Amar Bhidé, Thomas Schmidheiny Professor of International Business, Tufts University

 “This important new book subjects the emergence of the entrepreneurial state, which reflects a shift in the locus of entrepreneurship from the individual to the public sector, to the scrutiny of rigorous analysis. The resulting concerns, flaws and biases inherent in the entrepreneurial state exposed are both alarming and sobering. The skill and scholarly craftsmanship brought to bear in this crucial analysis is evident throughout the book, along with the even, but ultimately consequential thinking of the authors. A must read for researchers and thought leaders in business and policy."

David Audtretsch, Distinguished Professor, Ameritech Chair of Economic Development, Indiana University



Reviews

“All three books provide important guideposts for organizing collective effort to develop the kinds of technologies needed to address the most important global problems of the twenty-first century. The academic credentials and scholarly perspectives of the contributors infuse Wennberg and Sandstro¨m’s edited volume with an analytical tone and comparative institutional lens that are very welcome in the conversation regarding how public policymakers should identify opportunities for encouraging innovation.” (Anita M. McGahan, Administrative Science Quarterly, October 31, 2023)

“The book is written for both academics and policymakers, and it is written clearly without an assumption that readers possess a strong foundation of economic training. … Questioning the Entrepreneurial State is an excellent edited volume comprising thought provoking concerns about the viability of an entrepreneurial state. … After reading this edited volume, readers will learn not just the entrepreneurial state and criticisms, but will learn about a variety of topics on institutions, ecosystems, sustainability, and politics related to entrepreneurship and innovation.” (Christopher John Boudreaux, Journal of Evolutionary Economics, Vol. 32, 2022)

Editors and Affiliations

  • Stockholm School of Economics, Stockholm, Sweden

    Karl Wennberg

  • Jönköping International Business School, Jönköping, Sweden

    Christian Sandström

About the editors

Karl Wennberg holds the Barbara Bergström Chair of Educational Leadership and Quality and is a research fellow at the House of Innovation, both at the Stockholm School of Economics (Sweden).
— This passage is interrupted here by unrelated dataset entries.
Lemma equi_join_exact_witness :
  let keys := ExtractEquiJoinKeys sample_on 2 ([], []) in
  keys = ([0; 1], [0; 1]) /\
  keys_match (key_of [INT64; INT64] keys.1 [Some (CInt 1); None]) (key_of [INT64; INT64] keys.2 [Some (CInt 1); None]) =
  row_passes sample_FPU sample_on [Some (CInt 1); None; Some (CInt 1); None].
Proof.
  split; [reflexivity|].
  apply (equi_join_exact sample_FPU [INT64; INT64] [INT64; INT64] sample_on [Some (CInt 1); None] [Some (CInt 1); None]).
  - reflexivity.
  - vm_compute. reflexivity.
  - repeat constructor; intros; simplify_eq; by split.
  - repeat constructor; intros; simplify_eq; by split.
Defined.

Lemma filter_all_true {A} (l : list A) : filter (fun _ => true = true) l = l.
Proof. induction l as [|x l IH]; [done|]. by rewrite filter_cons_True, IH. Qed.

Lemma no_keys_cross lt rt (L R : list sql_row) : nested_loop_join lt [] rt [] L R = (l ← L; (fun r => l ++ r) <$> R).
Proof.
  unfold nested_loop_join. induction L as [|l L IH]; [done|]. rewrite !bind_cons, IH. f_equal. f_equal. apply filter_all_true.
Qed.
(* ===== verification/Optimizer.v ===== *)
(** * The optimizer

    [planner/optimizer.cpp]: four passes over a logical plan.  Constant folding
    evaluates operators on literals and drops filters that are always true or
    always false; predicate pushdown moves the predicates of filters into the
    scan below; column pruning restricts a scan to the columns that are read
    above it; filter merging joins stacked filters.

    The claims are that the passes do not change the rows of a query, and that
    the plan they leave is one whose references the planner resolves, so that
    the operators compute the rows of the query the binder built.  Others show
    where this fails: integer arithmetic is folded in 64 bits but evaluated in
    doubles, a folded comparison is a literal that the evaluator cannot read,
    and an aggregation over a pruned scan reads the wrong columns. *)

From Stdlib Require Import ZArith String.
From stdpp Require Import base gmap strings list fin_maps.
From S2P Require Import Prelude Types Double Expr PartitionInfo Operators HashJoin Sorting Sort Aggregate Schema LogicalPlan PhysicalPlanner.

(** ** Constant folding *)

(** The literals are tested by their [result_type]. *)
Definition IsNumericLit (t : TypeId) : bool := is_int_type t || is_float_type t.
Definition IsBoolLit (t : TypeId) : bool := bool_decide (t = BOOLEAN).

Definition LitToDouble (t : TypeId) (v : Value) : result Z :=
  if is_float t then GetFloat64 v else f64_of_i64 <$> GetInt64 v.
Lemma printable_prints e : printable e -> prints e.
Proof.
  induction e as [t c|z|b|s|b| | |op l r IHl IHr|op x IHx|name args star IHargs] using Expr_nested_ind; intros Hp ts H; cbn [print printable] in *.
  - destruct (String.eqb_spec t "") as [->|Hne]; cbn [parens node_level Nat.leb] in H; lexemes H.
    + injection Ht as Hty <-. by apply d_column.
    + injection Ht as Hty <-. injection Ht1 as Hty1 <-. apply d_qualified; [done|by apply token_is_lexeme|done].
  - cbn [parens node_level Nat.leb] in H. lexemes H. injection Ht as Hty Hv. apply d_integer; [done|]. rewrite Hv. by apply stoll_int_text.
  - cbn [parens node_level Nat.leb] in H. lexemes H. injection Ht as Hty Hv. apply d_float; [done|]. rewrite Hv. by apply Hp.
  - cbn [parens node_level Nat.leb] in H. lexemes H. injection Ht as Hty <-. by apply d_string.
  - cbn [parens node_level Nat.leb] in H. lexemes H. apply token_is_lexeme in Ht. by destruct b; constructor.
  - cbn [parens node_level Nat.leb] in H. lexemes H. apply token_is_lexeme in Ht. by constructor.
  - cbn [parens node_level Nat.leb] in H. lexemes H. apply token_is_lexeme in Ht. by constructor.
  - destruct Hp as (Hop & Hl & Hr). cbn [node_level] in *. pose proof (op_class_le op) as H7. pose proof (op_class_pos op) as H2.
    apply Nat.leb_le in H7 as E. rewrite E in H. cbn [parens] in H. apply fmap_app_inv in H as (ts1 & ts2 & H1 & H3 & ->). symmetry in H3.
    apply fmap_cons_inv in H3 as (t & ts3 & Ht & H3 & ->). destruct (op_lexeme_test op t Hop (eq_sym Ht)) as [Htest Hname].
    assert (derives (op_class op) ts1 l) as D1 by (apply prints_at; [by apply IHl|done|done]).
    assert (derives (op_class op - 1) ts3 r) as D2 by (apply prints_at; [by apply IHr|lia|done]).
    destruct (op_class op) as [|k]; [lia|]. cbn in D2. rewrite Nat.sub_0_r in D2. rewrite <- Hname. by apply d_binary.
  - destruct Hp as [[-> | ->] Hx]; cbn in H; lexemes H; apply token_is_lexeme in Ht.
    + change "-"%string with (pre_name 1). apply (d_prefix 0); [done|]. apply prints_at; [by apply IHx|lia|done].
    + change "NOT"%string with (pre_name 5). apply (d_prefix 4); [done|]. apply prints_at; [by apply IHx|lia|done].
  - destruct Hp as (Hid & Hup & Hhd & Hargs). cbn [node_level Nat.leb parens] in H. lexemes H.
    apply fmap_app_inv in H as (ts1 & ts2 & H1 & H2 & ->). symmetry in H2. lexemes H2. apply token_is_lexeme in Ht0, Ht1.
    injection Ht as Hty Hv. rewrite <- Hup, <- Hv. destruct star.
    + rewrite Hhd in *. symmetry in H1. lexemes H1. apply token_is_lexeme in Ht. by apply (d_call_star t t0 t2 t1).
    + change (print_args args = lexeme_of <$> ts1) in H1. destruct args as [|a args].
      { symmetry in H1. cbn in H1. lexemes H1. by apply (d_call_empty t t0 t1). }
      assert (Forall prints (a :: args)) as Hall.
      { apply Forall_cons in IHargs as [Ha Hl]. destruct Hargs as [Hpa Hps]. constructor; [by apply Ha|]. clear -Hl Hps.
        induction Hl as [|x l Hx Hl IH]; [constructor|]. destruct Hps as [Hp Hps]. constructor; [by apply Hx|by apply IH]. }
      assert (derives_args ts1 (a :: args)) as D by (by apply prints_args).
      destruct ts1 as [|t2 ts1]; [by apply derives_args_cons in D|]. apply (d_call t t0 t2 ts1 t1); [done|done| |done|done].
      destruct (token_is OPERATOR "*" t2) eqn:E; [|done]. exfalso. apply Hhd. rewrite H1. cbn. f_equal.
      pose proof (token_is_type _ _ _ E) as Hty2. unfold lexeme_of. rewrite Hty2. f_equal. unfold token_is in E.
      rewrite Hty2 in E. cbn in E. by apply String.eqb_eq in E.
Qed.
He is one of the leading scholars on entrepreneurship in Europe, with over 60 published scholarly articles in high-ranking journals and 10 books. His research is on entrepreneurship, innovation policy, and organization theory, where public policy implication of theoretical and empirical research has been a common thread in his research. 


Christian Sandström is Senior Associate Professor of Digital Business at Jönköping International Business School (Sweden) and the Ratio Institute (Sweden). His research concerns innovation policy and the interplay between technological and institutional change.